Als er ihr in den Umhang half, brannten seine Finger auf ihrer Haut. Im Fond der Limousine saßen sie so weit wie möglich auseinander, jeder in seiner Ecke, wie schüchterne Unterprimaner. Elizabeth hatte das Gefühl, lichterloh zu brennen. Der Weg in die Hotelsuite erschien ihr wie eine Ewigkeit. Sie glaubte, keine Minute länger warten zu können. Sobald sich die Tür hinter ihnen geschlossen hatte, fanden sie sich in einem verzehrenden Rausch. Sie lag in seinen Armen, spürte sein wildes Drängen, eine entfesselte Wildheit, die sie nie in ihm vermutet hätte. Er hob sie hoch und trug sie ins Schlafzimmer. Beide konnten nicht schnell genug aus den Kleidern kommen. Wir benehmen uns wie ungeduldige Kinder, dachte Elizabeth und fragte sich nur, warum Rhys so lange gewartet hatte. Aber das war jetzt egal. Nichts zählte mehr außer ihrer beider Nacktheit und dem Gefühl seines Körpers. Sie waren im Bett, entdeckten und erforschten einander. Elizabeth löste sich sanft aus seiner Umarmung, begann, seinen Körper zu küssen, ihre Zunge glitt an seiner schlanken, sportlichen Gestalt entlang, sie liebkoste ihn mit den Lippen, spürte seine samtene Härte in ihrem Mund. Seine Hände lagen auf ihren Hüften, drehten sie auf die Seite, sein Mund fuhr zwischen ihren Schenkeln hinab, öffnete sie seiner Zunge, die dort in die Süße des Paradieses vordrang, und als beide sich keine Sekunde länger beherrschen konnten, lag er plötzlich über ihr und drang langsam in sie ein, in sanften, kreisenden Bewegungen, und sie nahm seinen Rhythmus an, ihrer beider Rhythmus, den Rhythmus der ganzen Welt, und das Universum bewegte sich schneller und schneller und schneller, wirbelte herum, und dann kam die Explosion, wie ein Feuer, und dann stand die Welt wieder still, voller Frieden.
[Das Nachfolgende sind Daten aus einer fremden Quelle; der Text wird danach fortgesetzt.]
(* ===== verification/ServerLife.v ===== *)
(** * The life of the server (turbine-core/src/main.rs)

    What happens beside the requests from the moment the server listens: the file
    watcher that restarts the workers, the reload of the error pages on SIGHUP,
    the count of open connections, and the drain when the server is told to
    stop. Time is in milliseconds here, and an argument. *)

From S2P Require Import Prelude RustStr PathGuard WorkerPool ThreadDispatch ConfigFile Startup.

(** ** The file watcher *)

(** [Path::file_name]: the last component if it is a name. *)
Definition file_name (p : bytes) : option bytes :=
  match last (components p) with Some (Normal n) => Some n | _ => None end.

Fixpoint rsplit_dot (s : bytes) : option (bytes * bytes) :=
  match s with
  | [] => None
  | x :: s' =>
      match rsplit_dot s' with
      | Some (before, after) => Some (x :: before, after)
      | None => if decide (x = x2e) then Some ([], s') else None
      end
  end.

(** [Path::extension]: what follows the last dot, unless the name begins with it. *)
Definition extension (p : bytes) : option bytes :=
  n ← file_name p;
  match rsplit_dot n with
  | Some ([], _) | None => None
  | Some (_, after) => Some after
  end.

Definition watched (extensions : list bytes) (p : bytes) : bool :=
  match extension p with
  | Some e => existsb (λ w, bool_decide (w = e)) extensions
  | None => false
  end.

(** One event of the watcher: the paths that changed, at [now]. The workers are
    restarted when one of them is watched and the last restart is long enough
    ago. *)
Definition on_change (cfg : WatcherConfig) (last_reload now : Z) (paths : list bytes) : bool :=
  existsb (watched (wt_extensions cfg)) paths && (wt_debounce_ms cfg <=? now - last_reload).

(** The times of the restarts along a list of events; [last_reload] is first the
    start of the watcher. *)
Fixpoint reloads (cfg : WatcherConfig) (last_reload : Z) (events : list (Z * list bytes)) : list Z :=
  match events with
  | [] => []
  | (now, paths) :: events =>
      if on_change cfg last_reload now paths then now :: reloads cfg now events
      else reloads cfg last_reload events
  end.

(** The restart: all workers are stopped, and native ones spawned again. *)
Definition reload_pool (persistent : bool) (mode : WorkerMode) (zts : bool) (os : list spawned)
    (p : WorkerPool) : list effect * WorkerPool :=
  let '(eff, p) := shutdown p in
  if persistent then (eff, p)
  else
    let '(_, eff', p) :=
      match mode with
      | ModeThread => spawn_workers_threaded zts os p
      | ModeProcess => spawn_workers os p
      end in
    (eff ++ eff', p).

(** ** SIGHUP *)

(** The pages for 404 and 500, read when the configuration names them. *)
Definition error_pages (read : bytes → option bytes) (c : FileConfig) : option bytes * option bytes :=
  (ep_not_found (f_error_pages c) ≫= read, ep_server_error (f_error_pages c) ≫= read).

(** ** Connections *)

(** Each connection is a task; [active] is the counter they share, [live] and
    [panicked] are tasks that run and tasks that a panic has ended. *)
Record conns := { active : Z; live : nat; panicked : nat }.

Inductive conn_event := Accepted | HandshakeFailed | Served | TaskPanicked.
Sie lagen da, hielten sich umschlungen, und Elizabeth hatte nur einen Gedanken: Ich bin seine Frau.

46. Kapitel

»Verzeihung, Mrs. Williams«, Henriettes Stimme kam über die Sprechanlage, »hier ist ein Kriminalbeamter für Sie. Hornung ist sein Name. Es ist dringend, sagt er.«

Verwundert drehte sich Elizabeth zu Rhys um. Am Abend zuvor waren sie aus Rio zurückgekommen und erst seit einigen Minuten im Büro. Rhys zuckte die Schultern. »Sag ihr, sie soll den Mann reinschicken. Wollen doch mal hören, was da so wichtig sein soll.«

Wenig später saßen die drei in Elizabeths Büro zusammen. »Weswegen wollten Sie mich sprechen?« fragte sie.

Max Hornung hasste belangloses Geplauder. Er kam gleich zur Sache. »Jemand trachtet Ihnen nach dem Leben«, stellte er sachlich fest. Doch als er sah, wie alle Farbe aus Elizabeths Gesicht wich, tat es ihm ehrlich leid, und er überlegte, ob man solche Mitteilungen taktvoller vorbringen könnte. Der Gedanke war ihm noch nie gekommen.